▶ Problem: From the first line of the records below through the line containing "Definition en_dash : char := 8211%N.", copy everything exactly and nothing more.
====
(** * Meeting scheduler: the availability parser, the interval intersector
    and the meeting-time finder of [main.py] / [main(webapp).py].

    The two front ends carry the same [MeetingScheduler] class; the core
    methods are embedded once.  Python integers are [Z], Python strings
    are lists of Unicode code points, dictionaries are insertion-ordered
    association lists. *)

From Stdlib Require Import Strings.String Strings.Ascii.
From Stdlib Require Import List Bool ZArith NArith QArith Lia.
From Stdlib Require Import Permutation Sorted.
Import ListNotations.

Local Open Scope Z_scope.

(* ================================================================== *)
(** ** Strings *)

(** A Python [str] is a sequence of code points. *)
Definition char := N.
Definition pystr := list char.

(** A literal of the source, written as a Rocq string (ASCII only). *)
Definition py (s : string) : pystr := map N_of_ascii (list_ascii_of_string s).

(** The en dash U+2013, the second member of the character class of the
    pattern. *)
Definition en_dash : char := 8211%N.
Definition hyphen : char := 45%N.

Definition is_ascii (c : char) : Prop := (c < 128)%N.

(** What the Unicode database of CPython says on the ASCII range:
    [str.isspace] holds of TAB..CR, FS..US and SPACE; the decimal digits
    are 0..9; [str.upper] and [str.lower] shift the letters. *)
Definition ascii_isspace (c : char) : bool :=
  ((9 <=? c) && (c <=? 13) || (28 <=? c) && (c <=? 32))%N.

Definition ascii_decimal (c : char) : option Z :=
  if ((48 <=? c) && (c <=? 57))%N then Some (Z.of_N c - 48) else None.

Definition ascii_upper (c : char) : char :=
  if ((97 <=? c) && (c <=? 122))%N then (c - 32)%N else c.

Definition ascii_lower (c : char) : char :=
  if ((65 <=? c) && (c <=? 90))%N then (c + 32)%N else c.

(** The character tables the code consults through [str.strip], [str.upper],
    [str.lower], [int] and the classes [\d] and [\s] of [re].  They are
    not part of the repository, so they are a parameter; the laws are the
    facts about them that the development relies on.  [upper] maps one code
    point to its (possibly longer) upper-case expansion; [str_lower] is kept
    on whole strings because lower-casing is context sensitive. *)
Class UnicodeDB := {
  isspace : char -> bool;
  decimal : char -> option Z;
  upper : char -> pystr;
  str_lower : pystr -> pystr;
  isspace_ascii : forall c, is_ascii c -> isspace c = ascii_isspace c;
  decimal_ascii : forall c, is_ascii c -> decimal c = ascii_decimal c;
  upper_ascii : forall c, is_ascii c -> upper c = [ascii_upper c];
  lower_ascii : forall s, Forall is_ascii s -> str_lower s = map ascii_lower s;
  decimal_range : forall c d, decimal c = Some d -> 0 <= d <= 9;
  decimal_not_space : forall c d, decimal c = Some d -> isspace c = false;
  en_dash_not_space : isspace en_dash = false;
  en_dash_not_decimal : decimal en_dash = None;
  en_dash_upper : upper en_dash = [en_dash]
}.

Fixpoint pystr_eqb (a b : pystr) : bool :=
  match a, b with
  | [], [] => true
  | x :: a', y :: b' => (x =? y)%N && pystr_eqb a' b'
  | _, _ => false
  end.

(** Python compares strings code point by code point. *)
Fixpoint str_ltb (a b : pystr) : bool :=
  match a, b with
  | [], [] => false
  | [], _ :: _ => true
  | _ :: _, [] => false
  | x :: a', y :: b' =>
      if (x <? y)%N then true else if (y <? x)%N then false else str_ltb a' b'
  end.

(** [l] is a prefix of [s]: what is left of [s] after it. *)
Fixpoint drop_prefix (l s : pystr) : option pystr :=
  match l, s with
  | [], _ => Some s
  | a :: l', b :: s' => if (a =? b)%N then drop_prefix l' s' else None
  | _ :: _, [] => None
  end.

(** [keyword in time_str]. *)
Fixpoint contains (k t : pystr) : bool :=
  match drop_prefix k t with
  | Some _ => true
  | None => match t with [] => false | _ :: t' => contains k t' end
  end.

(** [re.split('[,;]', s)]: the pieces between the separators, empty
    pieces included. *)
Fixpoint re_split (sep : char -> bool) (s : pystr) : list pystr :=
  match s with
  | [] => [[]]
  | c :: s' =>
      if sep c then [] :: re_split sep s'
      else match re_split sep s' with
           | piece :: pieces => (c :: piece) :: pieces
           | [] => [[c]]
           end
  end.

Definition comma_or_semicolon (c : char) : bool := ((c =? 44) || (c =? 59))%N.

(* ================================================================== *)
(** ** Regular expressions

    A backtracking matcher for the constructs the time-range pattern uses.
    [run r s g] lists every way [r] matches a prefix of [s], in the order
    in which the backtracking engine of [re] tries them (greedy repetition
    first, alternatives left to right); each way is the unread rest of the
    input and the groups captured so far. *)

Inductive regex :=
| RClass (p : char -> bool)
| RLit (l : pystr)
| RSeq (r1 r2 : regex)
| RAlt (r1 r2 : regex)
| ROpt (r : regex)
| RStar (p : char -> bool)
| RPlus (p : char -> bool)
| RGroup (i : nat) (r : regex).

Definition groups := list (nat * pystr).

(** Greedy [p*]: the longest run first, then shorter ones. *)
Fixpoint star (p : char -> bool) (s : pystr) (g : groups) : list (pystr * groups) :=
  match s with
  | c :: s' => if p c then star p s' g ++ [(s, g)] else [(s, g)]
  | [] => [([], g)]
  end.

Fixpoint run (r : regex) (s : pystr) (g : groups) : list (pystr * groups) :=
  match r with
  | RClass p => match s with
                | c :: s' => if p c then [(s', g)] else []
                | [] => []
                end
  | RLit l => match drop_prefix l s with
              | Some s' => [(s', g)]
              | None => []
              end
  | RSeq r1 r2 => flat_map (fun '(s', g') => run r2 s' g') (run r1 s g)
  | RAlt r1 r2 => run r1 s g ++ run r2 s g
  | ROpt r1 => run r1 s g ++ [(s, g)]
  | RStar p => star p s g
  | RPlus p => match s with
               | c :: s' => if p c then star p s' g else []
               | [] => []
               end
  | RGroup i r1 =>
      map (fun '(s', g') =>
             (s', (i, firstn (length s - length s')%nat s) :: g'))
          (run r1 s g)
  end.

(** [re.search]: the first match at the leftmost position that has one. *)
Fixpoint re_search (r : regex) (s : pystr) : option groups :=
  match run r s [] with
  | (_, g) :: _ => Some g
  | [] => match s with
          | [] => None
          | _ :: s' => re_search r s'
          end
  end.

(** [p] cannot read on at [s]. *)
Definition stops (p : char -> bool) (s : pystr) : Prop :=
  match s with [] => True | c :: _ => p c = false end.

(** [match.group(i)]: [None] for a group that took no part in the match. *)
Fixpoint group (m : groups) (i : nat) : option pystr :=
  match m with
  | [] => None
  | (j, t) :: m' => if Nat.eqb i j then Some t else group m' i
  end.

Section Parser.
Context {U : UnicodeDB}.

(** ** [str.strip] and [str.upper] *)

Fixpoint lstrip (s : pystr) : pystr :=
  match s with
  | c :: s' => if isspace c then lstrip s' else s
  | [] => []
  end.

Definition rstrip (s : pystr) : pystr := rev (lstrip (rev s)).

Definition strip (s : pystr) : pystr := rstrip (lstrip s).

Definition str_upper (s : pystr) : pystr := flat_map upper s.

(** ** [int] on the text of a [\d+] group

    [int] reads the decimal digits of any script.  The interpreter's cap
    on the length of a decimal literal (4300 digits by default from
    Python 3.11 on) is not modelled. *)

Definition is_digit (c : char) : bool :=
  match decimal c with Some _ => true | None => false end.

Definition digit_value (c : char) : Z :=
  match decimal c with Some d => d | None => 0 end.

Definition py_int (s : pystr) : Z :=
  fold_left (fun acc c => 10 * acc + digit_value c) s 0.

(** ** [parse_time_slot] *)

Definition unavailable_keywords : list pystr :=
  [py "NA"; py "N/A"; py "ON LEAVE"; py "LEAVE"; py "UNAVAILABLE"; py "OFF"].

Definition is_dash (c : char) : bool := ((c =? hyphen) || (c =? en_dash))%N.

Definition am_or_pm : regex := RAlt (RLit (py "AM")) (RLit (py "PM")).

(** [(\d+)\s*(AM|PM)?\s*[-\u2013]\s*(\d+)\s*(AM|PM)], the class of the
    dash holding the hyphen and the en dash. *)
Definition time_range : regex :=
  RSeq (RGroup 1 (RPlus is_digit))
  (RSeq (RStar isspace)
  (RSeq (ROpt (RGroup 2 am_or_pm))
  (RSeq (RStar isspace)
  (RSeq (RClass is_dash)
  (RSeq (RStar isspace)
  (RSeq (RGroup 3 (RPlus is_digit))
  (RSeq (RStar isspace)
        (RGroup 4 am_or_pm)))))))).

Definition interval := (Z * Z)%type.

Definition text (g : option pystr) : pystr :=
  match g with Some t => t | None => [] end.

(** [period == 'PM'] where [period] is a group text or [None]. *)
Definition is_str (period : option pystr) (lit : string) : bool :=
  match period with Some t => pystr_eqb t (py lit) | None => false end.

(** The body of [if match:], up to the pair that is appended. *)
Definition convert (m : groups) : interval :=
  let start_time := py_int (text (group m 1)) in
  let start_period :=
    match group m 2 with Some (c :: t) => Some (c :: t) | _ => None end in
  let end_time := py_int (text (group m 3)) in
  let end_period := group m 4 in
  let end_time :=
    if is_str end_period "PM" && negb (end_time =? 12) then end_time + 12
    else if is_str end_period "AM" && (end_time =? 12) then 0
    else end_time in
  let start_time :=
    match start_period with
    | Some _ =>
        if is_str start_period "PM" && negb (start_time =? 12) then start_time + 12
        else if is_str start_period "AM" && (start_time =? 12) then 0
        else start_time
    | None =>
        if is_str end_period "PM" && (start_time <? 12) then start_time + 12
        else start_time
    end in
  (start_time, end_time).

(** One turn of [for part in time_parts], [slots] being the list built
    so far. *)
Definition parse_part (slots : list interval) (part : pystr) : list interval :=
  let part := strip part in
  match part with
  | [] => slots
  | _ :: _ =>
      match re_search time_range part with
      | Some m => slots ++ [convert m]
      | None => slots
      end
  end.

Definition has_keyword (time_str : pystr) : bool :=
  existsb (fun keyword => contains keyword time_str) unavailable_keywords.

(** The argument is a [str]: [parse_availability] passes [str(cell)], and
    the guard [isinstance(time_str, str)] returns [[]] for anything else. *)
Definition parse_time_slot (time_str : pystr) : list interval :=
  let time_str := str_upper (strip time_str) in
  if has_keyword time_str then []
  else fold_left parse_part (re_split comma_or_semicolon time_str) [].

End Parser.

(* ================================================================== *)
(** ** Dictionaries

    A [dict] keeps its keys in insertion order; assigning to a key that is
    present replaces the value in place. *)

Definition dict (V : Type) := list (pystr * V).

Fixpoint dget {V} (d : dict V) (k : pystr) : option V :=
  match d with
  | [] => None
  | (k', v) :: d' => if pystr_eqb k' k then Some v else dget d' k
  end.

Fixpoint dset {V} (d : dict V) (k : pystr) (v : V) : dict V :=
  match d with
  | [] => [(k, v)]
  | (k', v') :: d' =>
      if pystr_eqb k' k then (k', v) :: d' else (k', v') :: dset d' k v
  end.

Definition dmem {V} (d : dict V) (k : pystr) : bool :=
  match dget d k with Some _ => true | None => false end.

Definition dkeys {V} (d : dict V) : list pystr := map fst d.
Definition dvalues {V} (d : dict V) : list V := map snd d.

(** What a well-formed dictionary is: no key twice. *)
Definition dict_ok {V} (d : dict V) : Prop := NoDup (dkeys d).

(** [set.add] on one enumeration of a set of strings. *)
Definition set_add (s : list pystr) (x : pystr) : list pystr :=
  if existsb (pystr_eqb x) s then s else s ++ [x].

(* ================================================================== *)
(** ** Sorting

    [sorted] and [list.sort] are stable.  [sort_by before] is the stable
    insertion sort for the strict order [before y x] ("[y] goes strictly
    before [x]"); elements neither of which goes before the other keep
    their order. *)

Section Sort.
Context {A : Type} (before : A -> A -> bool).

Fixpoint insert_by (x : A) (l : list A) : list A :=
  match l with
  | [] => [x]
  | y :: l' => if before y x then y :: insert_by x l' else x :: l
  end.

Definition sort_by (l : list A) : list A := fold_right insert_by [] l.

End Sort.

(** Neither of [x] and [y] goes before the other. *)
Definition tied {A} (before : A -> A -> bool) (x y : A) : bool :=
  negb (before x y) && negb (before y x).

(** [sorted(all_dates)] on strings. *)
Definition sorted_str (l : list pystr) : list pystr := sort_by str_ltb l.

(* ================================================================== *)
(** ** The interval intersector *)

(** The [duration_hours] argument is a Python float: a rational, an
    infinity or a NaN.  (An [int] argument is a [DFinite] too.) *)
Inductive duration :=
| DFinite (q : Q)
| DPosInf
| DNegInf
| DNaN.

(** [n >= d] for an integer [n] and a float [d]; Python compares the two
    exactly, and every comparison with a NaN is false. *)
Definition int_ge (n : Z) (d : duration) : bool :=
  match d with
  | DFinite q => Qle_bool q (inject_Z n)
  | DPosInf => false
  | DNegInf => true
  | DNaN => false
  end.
====
▶ Written response:
(** * Meeting scheduler: the availability parser, the interval intersector
    and the meeting-time finder of [main.py] / [main(webapp).py].

    The two front ends carry the same [MeetingScheduler] class; the core
    methods are embedded once.  Python integers are [Z], Python strings
    are lists of Unicode code points, dictionaries are insertion-ordered
    association lists. *)

From Stdlib Require Import Strings.String Strings.Ascii.
From Stdlib Require Import List Bool ZArith NArith QArith Lia.
From Stdlib Require Import Permutation Sorted.
Import ListNotations.

Local Open Scope Z_scope.

(* ================================================================== *)
(** ** Strings *)

(** A Python [str] is a sequence of code points. *)
Definition char := N.
Definition pystr := list char.

(** A literal of the source, written as a Rocq string (ASCII only). *)
Definition py (s : string) : pystr := map N_of_ascii (list_ascii_of_string s).

(** The en dash U+2013, the second member of the character class of the
    pattern. *)
Definition en_dash : char := 8211%N.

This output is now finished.